[Supplied data — start]

Lemma length_append (a b : string) :
  String.length (a +:+ b) = (String.length a + String.length b)%nat.
Proof.
  induction a as [|x a IH]; [done|].
  change (S (String.length (a +:+ b)) = S (String.length a + String.length b)).
  by rewrite IH.
Qed.

Lemma append_cancel_r (a b c : string) : a +:+ c = b +:+ c -> a = b.
Proof.
  revert b. induction a as [|x a IH]; intros [|y b] H; [done|..].
  - apply (f_equal String.length) in H.
    change (String.length c = S (String.length (b +:+ c))) in H.
    rewrite length_append in H. lia.
  - apply (f_equal String.length) in H.
    change (S (String.length (a +:+ c)) = String.length c) in H.
    rewrite length_append in H. lia.
  - change (String x (a +:+ c) = String y (b +:+ c)) in H.
    injection H as -> H. by rewrite (IH _ H).
Qed.

Lemma model_file_inj e1 e2 : model_file e1 = model_file e2 -> e1 = e2.
Proof.
  unfold model_file. intros H. apply str_int_inj.
  apply (append_cancel_r _ _ ".d3").
  set (t1 := str_int e1 +:+ ".d3") in *. set (t2 := str_int e2 +:+ ".d3") in *.
  change ("model_" +:+ t1) with
    (String "m" (String "o" (String "d" (String "e" (String "l"
       (String "_" t1)))))) in H.
  change ("model_" +:+ t2) with
    (String "m" (String "o" (String "d" (String "e" (String "l"
       (String "_" t2)))))) in H.
  by injection H.
Qed.

(** X5: checkpoints of different epochs never share a path: for an
    adapter with a model directory, two [save_model] calls with different
    epochs pass different paths to [algo.save]. *)
Theorem save_model_epochs_do_not_collide
    W s s' self r dir e1 e2 algo algo' :
  heap s !! self = Some (OAdapter r (Some dir)) ->
  heap s' !! self = Some (OAdapter r (Some dir)) ->
  e1 <> e2 ->
  exists path1 path2,
    calls (save_model self e1 algo W s).2 = calls s ++ [CSave algo path1] /\
    calls (save_model self e2 algo' W s').2 = calls s' ++ [CSave algo' path2] /\
    path1 <> path2.
Proof.
  intros H H' Hne.
  rewrite (run_save_model_configured _ _ _ _ _ _ _ H).
  rewrite (run_save_model_configured _ _ _ _ _ _ _ H').
  cbn [snd calls]. do 2 eexists. do 2 (split; [done|]).
  intros [= Hp]. apply app_inj_tail in Hp as [_ Hp].
  by apply Hne, model_file_inj.
Qed.
(** C6: the emission rule of [detect_spread].  On a detector built by
    [SpreadDetector(threshold)] and driven through any sequence of calls,
    the next call emits an opportunity exactly when both prices are
    positive, the spread of the two distinct prices is at least the
    threshold, and the latest emission recorded for the symbol, if any, lies
    at least 60 seconds back; [last_alert] holds per symbol the clock reading
    of the latest emission, and on a clock that never runs backwards the
    test on the latest emission says that no emission for the symbol lies
    inside the 60 seconds before the call; a non-positive price returns
    nothing and leaves the detector untouched.  With threshold 7, reference 107 and trade 100
    the first call emits Long with spread 7, a repeat inside the cooldown
    emits nothing, and a call after the cooldown emits again. *)
Theorem detect_spread_emission_rule (threshold : Q) (calls : list Call)
    (now stamp : Q) (sym : string) (mark last : Q) :
  let d := fst (run (new_SpreadDetector threshold) calls) in
  let history := snd (run (new_SpreadDetector threshold) calls) in
  (is_Some (snd (detect_spread d now stamp sym mark last)) <->
   (0 < mark)%Q /\ (0 < last)%Q /\
   threshold_met threshold mark last /\
   (forall t0 : Q,
       last_emission sym history None = Some t0 -> (60 <= now - t0)%Q)) /\
  last_alert d !! sym = last_emission sym history None /\
  (StronglySorted Qle (clock_readings history) ->
   ((forall t0 : Q,
        last_emission sym history None = Some t0 -> (60 <= now - t0)%Q) <->
    (forall t : Q,
        t ∈ emission_times sym history -> (60 <= now - t)%Q))) /\
  ((mark <= 0)%Q \/ (last <= 0)%Q ->
   detect_spread d now stamp sym mark last = (d, None)) /\
  (forall t0 t1 t2 s0 s1 s2 : Q,
      (t1 - t0 < 60)%Q -> (60 <= t2 - t0)%Q ->
      let '(d1, o1) :=
        detect_spread (new_SpreadDetector 7) t0 s0 sym 107 100 in
      let '(d2, o2) := detect_spread d1 t1 s1 sym 107 100 in
      let '(_, o3) := detect_spread d2 t2 s2 sym 107 100 in
      (exists opp, o1 = Some opp /\ signal_type opp = LONG /\
                   (spread_percent opp == 7)%Q) /\
      o2 = None /\
      (exists opp, o3 = Some opp /\ signal_type opp = LONG /\
                   (spread_percent opp == 7)%Q)).
Proof.
  intros d history.
  assert (Hhist : last_alert d !! sym = last_emission sym history None).
  { subst d history. rewrite run_last_alert. simpl. now rewrite lookup_empty. }
  destruct (run_config calls (new_SpreadDetector threshold)) as [Hthr Hcool].
  fold d in Hthr, Hcool. simpl in Hthr, Hcool.
  split; [split | split; [| split; [| split]]].
  - intros H. apply detect_spread_emits_iff in H.
    destruct H as (Hm & Hl & Hc & Hs). repeat split; try assumption.
    + now rewrite <- Hthr.
    + intros t0 Ht0. rewrite <- Hcool.
      apply (proj1 (in_cooldown_false_iff d sym now) Hc). congruence.
  - intros (Hm & Hl & Hs & Hc). apply detect_spread_emits_iff.
    repeat split; try assumption.
    + apply in_cooldown_false_iff. intros t0 Ht0. rewrite Hcool.
      apply Hc. congruence.
    + now rewrite Hthr.
  - exact Hhist.
  - apply cooldown_window.
  - apply detect_spread_rejects_nonpositive.
  - intros t0 t1 t2 s0 s1 s2. apply detect_spread_scenario.
Qed.

(** ** Profit and loss *)

Lemma inject_Z_pos (z : Z) : 0 < z -> (0 < inject_Z z)%Q.
Proof. intros H. unfold Qlt. simpl. lia. Qed.

(** The margin of a position with positive size, entry price, multiplier
    and leverage is positive, so the ROI guard of the code is passed. *)
Lemma margin_positive (sz lev : Z) (entry quanto : Q) :
  0 < sz -> 0 < lev -> (0 < entry)%Q -> (0 < quanto)%Q ->
  Qlt_bool 0 (inject_Z sz * entry * quanto / inject_Z lev) = true.
Proof.
  intros Hs Hl He Hq. apply Qlt_bool_true.
  apply Qlt_shift_div_l; [now apply inject_Z_pos|].
  rewrite Qmult_0_l.
  apply Qmult_lt_0_compat; [|assumption].
  apply Qmult_lt_0_compat; [now apply inject_Z_pos | assumption].
Qed.

(** The manual branch of [_calculate_pnl] follows the formulas. *)
Lemma _calculate_pnl_manual (td : TradeData) :
  td_real_pnl_usd td = None ->
  0 < td_size td -> 0 < td_leverage td ->
  (0 < td_entry_price td)%Q -> (0 < td_quanto_multiplier td)%Q ->
  exists p : PnlData,
    _calculate_pnl td = Some p /\
    pnl_usd p =
      formula_pnl (td_size td)
        (price_diff (td_side td) (td_entry_price td) (td_exit_price td))
        (td_quanto_multiplier td) /\
    pnl_percent p =
      formula_roi (pnl_usd p) (td_size td) (td_entry_price td)
        (td_quanto_multiplier td) (td_leverage td).
Proof.
  intros Hreal Hs Hl He Hq. unfold _calculate_pnl.
  rewrite Hreal, (Z.abs_eq (td_size td)) by lia.
  destruct (Z.eqb_spec (td_leverage td) 0) as [H0 | _]; [lia|].
  rewrite margin_positive by assumption.
  eexists. split; [reflexivity|]. simpl.
  unfold formula_pnl, formula_roi, price_diff.
  split; [now destruct (td_side td) | reflexivity].
Qed.
Lemma read_le_app n v r :
  0 <= v < 256 ^ Z.of_nat n -> read_le n (le_bytes n v ++ r) = Some (v, r).
Proof.
  intros Hv. unfold read_le.
  destruct (Nat.leb_spec n (length (le_bytes n v ++ r))) as [_|H].
  - rewrite take_app_length' by (symmetry; apply le_bytes_length).
    rewrite drop_app_length' by (symmetry; apply le_bytes_length).
    rewrite le_value_bytes, Z.mod_small by lia. done.
  - rewrite length_app, le_bytes_length in H. lia.
Qed.

Lemma read_le_Some n d v r :
  read_le n d = Some (v, r) -> d = le_bytes n v ++ r /\ 0 <= v < 256 ^ Z.of_nat n.
Proof.
  unfold read_le. destruct (Nat.leb_spec n (length d)) as [H|H]; [|done].
  intros [= <- <-].
  assert (length (take n d) = n) as E by (rewrite length_take; lia).
  pose proof (le_value_bound (take n d)) as B. unfold len in B. rewrite E in B.
  split; [|done].
  rewrite <- E at 1. rewrite le_bytes_value. by rewrite take_drop.
Qed.

(** Reading [n] raw octets. *)
Definition read_n (n : Z) (d : bytes) : option (bytes * bytes) :=
  if n <=? len d then Some (take (Z.to_nat n) d, drop (Z.to_nat n) d) else None.

Lemma read_n_app s r : read_n (len s) (s ++ r) = Some (s, r).
Proof.
  unfold read_n. rewrite len_app. pose proof (len_nonneg r).
  destruct (Z.leb_spec (len s) (len s + len r)); [|lia].
  unfold len. rewrite Nat2Z.id.
  by rewrite take_app_length, drop_app_length.
Qed.

(** ** Prefix ranges *)

Lemma starts_with_app p r : starts_with (p ++ r) p = true.
Proof. apply starts_with_spec. eauto. Qed.

Lemma bytes_leb_cmp a b : bytes_leb a b = true <-> bytes_cmp a b <> Gt.
Proof. unfold bytes_leb. destruct (bytes_cmp a b); split; congruence. Qed.

Lemma starts_with_leb k p : starts_with k p = true -> bytes_leb p k = true.
Proof.
  intros [r ->]%starts_with_spec. apply bytes_leb_cmp. rewrite <- (app_nil_r p) at 1.
  rewrite bytes_cmp_app. by destruct r.
Qed.
(* ===== verification/Types.v ===== *)
(** * Core data model

    [include/cynamodb/core/types.hpp], [core/schema.hpp] and [core/sizing.hpp]:
    attribute values, table schemas and DynamoDB size accounting.  The tagged
    union of the source (an [AttributeType] tag beside a [std::variant]) is one
    inductive type with a constructor per tag; [std::shared_ptr] children are
    [option]s, [None] being the null pointer. *)

From Stdlib Require Import ZArith Lia.
From stdpp Require Import prelude.
From S2P Require Import Prelude StdMap.

Inductive AttributeType := T_S | T_N | T_B | T_BOOL | T_NUL | T_M | T_L | T_SS | T_NS | T_BS.

#[export] Instance AttributeType_eq_dec : EqDecision AttributeType.
Proof. solve_decision. Defined.

#[warnings="-register-all"]
Inductive AttributeValue :=
| AV_S (s : bytes)
| AV_N (s : bytes)
| AV_B (b : bytes)
| AV_BOOL (b : bool)
| AV_NUL
| AV_M (m : list (bytes * option AttributeValue))
| AV_L (l : list (option AttributeValue))
| AV_SS (values : list bytes)
| AV_NS (values : list bytes)
| AV_BS (values : list bytes).

(** A nullable [std::shared_ptr<AttributeValue>]. *)
Abbreviation AttrPtr := (option AttributeValue).

(** [StorageEngine::AttributeMap] (also [Item], [RecordAttributes], [ItemMap]). *)
Abbreviation AttributeMap := (list (bytes * option AttributeValue)).

Definition av_type (v : AttributeValue) : AttributeType :=
  match v with
  | AV_S _ => T_S | AV_N _ => T_N | AV_B _ => T_B | AV_BOOL _ => T_BOOL | AV_NUL => T_NUL
  | AV_M _ => T_M | AV_L _ => T_L | AV_SS _ => T_SS | AV_NS _ => T_NS | AV_BS _ => T_BS
  end.

(** The numeric value of the enumerator ([static_cast<char>(av.type)]). *)
Definition type_tag (t : AttributeType) : Z :=
  match t with
  | T_S => 0 | T_N => 1 | T_B => 2 | T_BOOL => 3 | T_NUL => 4
  | T_M => 5 | T_L => 6 | T_SS => 7 | T_NS => 8 | T_BS => 9
  end.

(** ** Schema *)

Inductive KeyType := HASH | RANGE.

Record KeySchemaElement := {
  attribute_name : bytes;
  key_type : KeyType
}.

Inductive ProjectionType := PT_KEYS_ONLY | PT_INCLUDE | PT_ALL.

Record Projection := {
  projection_type : ProjectionType;
  non_key_attributes : list bytes
}.

Record ProvisionedThroughput := {
  read_capacity_units : Z;
  write_capacity_units : Z
}.

Inductive BillingMode := PROVISIONED | PAY_PER_REQUEST.

Inductive StreamViewType := SV_KEYS_ONLY | SV_NEW_IMAGE | SV_OLD_IMAGE | SV_NEW_AND_OLD_IMAGES.

Record StreamSpecification := {
  stream_enabled : bool;
  stream_view_type : option StreamViewType
}.

Inductive TableClass := STANDARD | STANDARD_INFREQUENT_ACCESS.

Record LocalSecondaryIndex := {
  lsi_index_name : bytes;
  lsi_key_schema : list KeySchemaElement;
  lsi_projection : Projection
}.

Record GlobalSecondaryIndex := {
  gsi_index_name : bytes;
  gsi_key_schema : list KeySchemaElement;
  gsi_projection : Projection;
  gsi_provisioned_throughput : ProvisionedThroughput
}.

Record TimeToLiveSpecification := {
  ttl_attribute_name : bytes;
  ttl_enabled : bool
}.

Record PointInTimeRecoverySpecification := {
  point_in_time_recovery_enabled : bool;
  recovery_period_in_days : Z;
  point_in_time_recovery_enabled_epoch_seconds : Z
}.

Record TableDefinition := {
  table_name : bytes;
  key_schema : list KeySchemaElement;
  attribute_definitions : list (bytes * AttributeType);
  billing_mode : BillingMode;
  provisioned_throughput : ProvisionedThroughput;
  table_class : TableClass;
  deletion_protection_enabled : bool;
  creation_epoch_seconds : Z;
  tags : list (bytes * bytes);
  local_secondary_indexes : list LocalSecondaryIndex;
  global_secondary_indexes : list GlobalSecondaryIndex;
  stream_specification : option StreamSpecification;
  latest_stream_arn : option bytes;
  latest_stream_label : option bytes;
  ttl_specification : option TimeToLiveSpecification;
  point_in_time_recovery : PointInTimeRecoverySpecification
}.

(** The default member initialisers of [ProvisionedThroughput],
    [PointInTimeRecoverySpecification] and [TableDefinition]. *)
Definition throughput_default : ProvisionedThroughput :=
  {| read_capacity_units := 0; write_capacity_units := 0 |}.

Definition pitr_default : PointInTimeRecoverySpecification :=
  {| point_in_time_recovery_enabled := false;
     recovery_period_in_days := 35;
     point_in_time_recovery_enabled_epoch_seconds := 0 |}.

Definition table_definition_default : TableDefinition :=
  {| table_name := [];
     key_schema := [];
     attribute_definitions := [];
     billing_mode := PAY_PER_REQUEST;
     provisioned_throughput := throughput_default;
     table_class := STANDARD;
     deletion_protection_enabled := false;
     creation_epoch_seconds := 0;
     tags := [];
     local_secondary_indexes := [];
     global_secondary_indexes := [];
     stream_specification := None;
     latest_stream_arn := None;
     latest_stream_label := None;
     ttl_specification := None;
     point_in_time_recovery := pitr_default |}.

(** ** Sizing *)

Definition size_saturating_add (a b : Z) : Z :=
  if size_max - a <? b then size_max else a + b.

Definition sum_sizes (vs : list bytes) : Z :=
  fold_left (fun s v => size_saturating_add s (len v)) vs 3.

Fixpoint attribute_size (val : AttributeValue) : Z :=
  match val with
  | AV_S s | AV_N s => len s
  | AV_B b => len b
  | AV_BOOL _ | AV_NUL => 1
  | AV_M m =>
      fold_left (fun s e =>
        match e with
        | (k, v) =>
            let s := size_saturating_add s (len k) in
            let s := match v with Some a => size_saturating_add s (attribute_size a) | None => s end in
            size_saturating_add s 1
        end) m 3
  | AV_L l =>
      fold_left (fun s v =>
        let s := match v with Some a => size_saturating_add s (attribute_size a) | None => s end in
        size_saturating_add s 1) l 3
  | AV_SS vs => sum_sizes vs
  | AV_NS vs => sum_sizes vs
  | AV_BS vs => sum_sizes vs
  end.

(** [StorageEngine::item_size_bytes]. *)
Definition item_size_bytes (item : AttributeMap) : Z :=
  fold_left (fun size e =>
    match e with
    | (name, value) =>
        let size := size_saturating_add size (len name) in
        match value with Some a => size_saturating_add size (attribute_size a) | None => size end
    end) item 0.

(** ** Induction over attribute values *)

Definition opt_all (P : AttributeValue -> Prop) (v : AttrPtr) : Prop :=
  match v with Some a => P a | None => True end.

Section AttributeValueInd.
Variable P : AttributeValue -> Prop.
Hypothesis HS : forall s, P (AV_S s).
Hypothesis HN : forall s, P (AV_N s).
Hypothesis HB : forall s, P (AV_B s).
Hypothesis HBOOL : forall b, P (AV_BOOL b).
Hypothesis HNUL : P AV_NUL.
Hypothesis HM : forall m, Forall (fun e => opt_all P e.2) m -> P (AV_M m).
Hypothesis HL : forall l, Forall (opt_all P) l -> P (AV_L l).
Hypothesis HSS : forall l, P (AV_SS l).
Hypothesis HNS : forall l, P (AV_NS l).
Hypothesis HBS : forall l, P (AV_BS l).

Fixpoint av_ind (v : AttributeValue) : P v.
Proof.
  destruct v as [s|s|s|b| |m|l|vs|vs|vs]; [apply HS|apply HN|apply HB|apply HBOOL|apply HNUL| | |
    apply HSS|apply HNS|apply HBS].
  - apply HM. revert m. fix go 1. intros [|[k [a|]] m].
    + constructor.
    + constructor; [exact (av_ind a)|exact (go m)].
    + constructor; [exact I|exact (go m)].
  - apply HL. revert l. fix go 1. intros [|[a|] l].
    + constructor.
    + constructor; [exact (av_ind a)|exact (go l)].
    + constructor; [exact I|exact (go l)].
Qed.
End AttributeValueInd.

(** ** The exact size, without machine bounds *)

Fixpoint exact_size (val : AttributeValue) : Z :=
  match val with
  | AV_S s | AV_N s | AV_B s => len s
  | AV_BOOL _ | AV_NUL => 1
  | AV_M m => 3 + fold_right (fun e acc => len e.1 + from_option exact_size 0 e.2 + 1 + acc) 0 m
  | AV_L l => 3 + fold_right (fun v acc => from_option exact_size 0 v + 1 + acc) 0 l
  | AV_SS vs | AV_NS vs | AV_BS vs => 3 + fold_right (fun v acc => len v + acc) 0 vs
  end.

Definition exact_item_size (item : AttributeMap) : Z :=
  fold_right (fun e acc => len e.1 + from_option exact_size 0 e.2 + acc) 0 item.

(** ** Saturation *)

Definition cap (z : Z) : Z := Z.min size_max z.

Lemma sat_add_cap a b : 0 <= a -> 0 <= b -> size_saturating_add (cap a) (cap b) = cap (a + b).
Proof. unfold size_saturating_add, cap, size_max. intros. destruct (Z.ltb_spec (2 ^ 64 - 1 - Z.min (2 ^ 64 - 1) a) (Z.min (2 ^ 64 - 1) b)); lia. Qed.

Lemma sat_add_cap_l a b : 0 <= a -> 0 <= b -> size_saturating_add (cap a) b = cap (a + b).
Proof. unfold size_saturating_add, cap, size_max. intros. destruct (Z.ltb_spec (2 ^ 64 - 1 - Z.min (2 ^ 64 - 1) a) b); lia. Qed.

Lemma exact_size_nonneg v : 0 <= exact_size v.
Proof.
  induction v using av_ind; simpl; try apply len_nonneg; try lia.
  - induction H as [|[k [a|]] m Ha Hm IH]; simpl in *; [lia| |]; pose proof (len_nonneg k); lia.
  - induction H as [|[a|] l Ha Hl IH]; simpl in *; lia.
  - induction l as [|v l IH]; simpl; [lia|]. pose proof (len_nonneg v). lia.
  - induction l as [|v l IH]; simpl; [lia|]. pose proof (len_nonneg v). lia.
  - induction l as [|v l IH]; simpl; [lia|]. pose proof (len_nonneg v). lia.
Qed.

Lemma exact_opt_nonneg v : 0 <= from_option exact_size 0 v.
Proof. destruct v; simpl; [apply exact_size_nonneg|lia]. Qed.

(** A left fold of saturating additions is the capped exact sum. *)
Lemma fold_sat {A} (step : Z -> A -> Z) (w : A -> Z) (l : list A) :
  (forall a, 0 <= w a) ->
  Forall (fun a => forall s, 0 <= s -> step (cap s) a = cap (s + w a)) l ->
  forall s, 0 <= s ->
  fold_left step l (cap s) = cap (s + fold_right (fun a acc => w a + acc) 0 l).
Proof.
  intros Hw Hstep. induction Hstep as [|a l Ha Hl IH]; intros s Hs; simpl.
  - by rewrite Z.add_0_r.
  - rewrite Ha by done. rewrite IH; [f_equal; lia|]. specialize (Hw a). lia.
Qed.

Lemma cap_small z : 0 <= z <= size_max -> cap z = z.
Proof. unfold cap. lia. Qed.

Ltac cap_start := match goal with |- context [fold_left ?f ?l 3] =>
  change (fold_left f l 3) with (fold_left f l (cap 3)) end.

Lemma cap_add_congr s a b : 0 <= s -> cap a = cap b -> cap (s + a) = cap (s + b).
Proof. unfold cap. lia. Qed.

Lemma sum_sizes_exact vs : sum_sizes vs = cap (3 + fold_right (fun v acc => len v + acc) 0 vs).
Proof.
  unfold sum_sizes. cap_start. apply (fold_sat _ (fun v => len v)); [intros; apply len_nonneg| |lia].
  apply Forall_forall. intros v _ s Hs. apply sat_add_cap_l; [done|apply len_nonneg].
Qed.

(** The capped step of the map and list cases: key bytes, child, separator. *)
Lemma sat_child s v w :
  0 <= s -> 0 <= w -> opt_all (fun a => cap (attribute_size a) = cap (exact_size a)) v ->
  (forall a, 0 <= attribute_size a) ->
  size_saturating_add
    (match v with Some a => size_saturating_add (cap s) (attribute_size a) | None => cap s end) w
  = cap (s + from_option exact_size 0 v + w).
Proof.
  intros Hs Hw Hv Hnn. destruct v as [a|]; simpl in *.
  - rewrite sat_add_cap_l by auto. pose proof (exact_size_nonneg a).
    rewrite (cap_add_congr s _ _ Hs Hv). apply sat_add_cap_l; lia.
  - rewrite sat_add_cap_l by auto. f_equal. lia.
Qed.

Lemma fold_size_nonneg {A} (step : Z -> A -> Z) l s :
  (forall s a, 0 <= s -> 0 <= step s a) -> 0 <= s -> 0 <= fold_left step l s.
Proof. intros Hst. revert s. induction l as [|a l IH]; simpl; auto. Qed.

Lemma sat_add_nonneg a b : 0 <= a -> 0 <= b -> 0 <= size_saturating_add a b.
Proof. unfold size_saturating_add, size_max. destruct (_ <? _); lia. Qed.

Lemma sum_sizes_nonneg vs : 0 <= sum_sizes vs.
Proof.
  apply fold_size_nonneg; [|lia]. intros s a Hs. apply sat_add_nonneg; [done|apply len_nonneg].
Qed.

Lemma attribute_size_nonneg v : 0 <= attribute_size v.
Proof.
  induction v using av_ind; simpl; try apply len_nonneg; try apply sum_sizes_nonneg; try lia.
  - generalize (Z.le_refl 3). generalize 3 at 2 3. intros s Hs. assert (0 <= s) by lia. clear Hs.
    revert s H0. induction H as [|[k v] m Ha Hm IH]; intros s Hs; simpl; [done|].
    apply IH. pose proof (len_nonneg k). destruct v; simpl in *; auto using sat_add_nonneg with zarith.
  - generalize (Z.le_refl 3). generalize 3 at 2 3. intros s Hs. assert (0 <= s) by lia. clear Hs.
    revert s H0. induction H as [|v m Ha Hm IH]; intros s Hs; simpl; [done|].
    apply IH. destruct v; simpl in *; auto using sat_add_nonneg with zarith.
Qed.

Lemma attribute_size_exact v : cap (attribute_size v) = cap (exact_size v).
Proof.
  assert (Hcc : forall z, 0 <= z -> cap (cap z) = cap z) by (unfold cap; lia).
  induction v using av_ind; simpl attribute_size; simpl exact_size; try done.
  - cap_start.
    erewrite (fold_sat _ (fun e => len e.1 + from_option exact_size 0 e.2 + 1)).
    + unfold cap. lia.
    + intros [k v]. simpl. pose proof (len_nonneg k). pose proof (exact_opt_nonneg v). lia.
    + eapply Forall_impl; [exact H|]. intros [k v] Hv s Hs. simpl in Hv |- *.
      pose proof (len_nonneg k). rewrite sat_add_cap_l by done.
      rewrite sat_child by (auto using attribute_size_nonneg; lia). f_equal. lia.
    + lia.
  - cap_start.
    erewrite (fold_sat _ (fun v => from_option exact_size 0 v + 1)).
    + unfold cap. lia.
    + intros v. pose proof (exact_opt_nonneg v). lia.
    + eapply Forall_impl; [exact H|]. intros v Hv s Hs.
      rewrite sat_child by (auto using attribute_size_nonneg; lia). f_equal. lia.
    + lia.
  - rewrite sum_sizes_exact. unfold cap. lia.
  - rewrite sum_sizes_exact. unfold cap. lia.
  - rewrite sum_sizes_exact. unfold cap. lia.
Qed.

Lemma item_size_exact_cap item : item_size_bytes item = cap (exact_item_size item).
Proof.
  unfold item_size_bytes, exact_item_size. change 0 with (cap 0) at 1.
  rewrite <- (Z.add_0_l (fold_right _ _ _)).
  apply (fold_sat _ (fun e : bytes * AttrPtr => len e.1 + from_option exact_size 0 e.2)); [| |lia].
  - intros [k v]. simpl. pose proof (len_nonneg k). pose proof (exact_opt_nonneg v). lia.
  - apply Forall_forall. intros [k v] _ s Hs. simpl. pose proof (len_nonneg k).
    rewrite sat_add_cap_l by done. destruct v as [a|]; simpl; [|f_equal; lia].
    rewrite sat_add_cap_l by (auto using attribute_size_nonneg; lia).
    rewrite (cap_add_congr (s + len k) _ _ ltac:(lia) (attribute_size_exact a)). f_equal. lia.
Qed.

[Supplied data — finish]

## Work required
What do the lines above say from the one containing "Definition size_saturating_add (a" down to the one containing "(** ** Induction over attribute values *)"? Return them exactly, both end lines included, and only them.

## Finished exercise
Definition size_saturating_add (a b : Z) : Z :=
  if size_max - a <? b then size_max else a + b.

Definition sum_sizes (vs : list bytes) : Z :=
  fold_left (fun s v => size_saturating_add s (len v)) vs 3.

Fixpoint attribute_size (val : AttributeValue) : Z :=
  match val with
  | AV_S s | AV_N s => len s
  | AV_B b => len b
  | AV_BOOL _ | AV_NUL => 1
  | AV_M m =>
      fold_left (fun s e =>
        match e with
        | (k, v) =>
            let s := size_saturating_add s (len k) in
            let s := match v with Some a => size_saturating_add s (attribute_size a) | None => s end in
            size_saturating_add s 1
        end) m 3
  | AV_L l =>
      fold_left (fun s v =>
        let s := match v with Some a => size_saturating_add s (attribute_size a) | None => s end in
        size_saturating_add s 1) l 3
  | AV_SS vs => sum_sizes vs
  | AV_NS vs => sum_sizes vs
  | AV_BS vs => sum_sizes vs
  end.

(** [StorageEngine::item_size_bytes]. *)
Definition item_size_bytes (item : AttributeMap) : Z :=
  fold_left (fun size e =>
    match e with
    | (name, value) =>
        let size := size_saturating_add size (len name) in
        match value with Some a => size_saturating_add size (attribute_size a) | None => size end
    end) item 0.

(** ** Induction over attribute values *)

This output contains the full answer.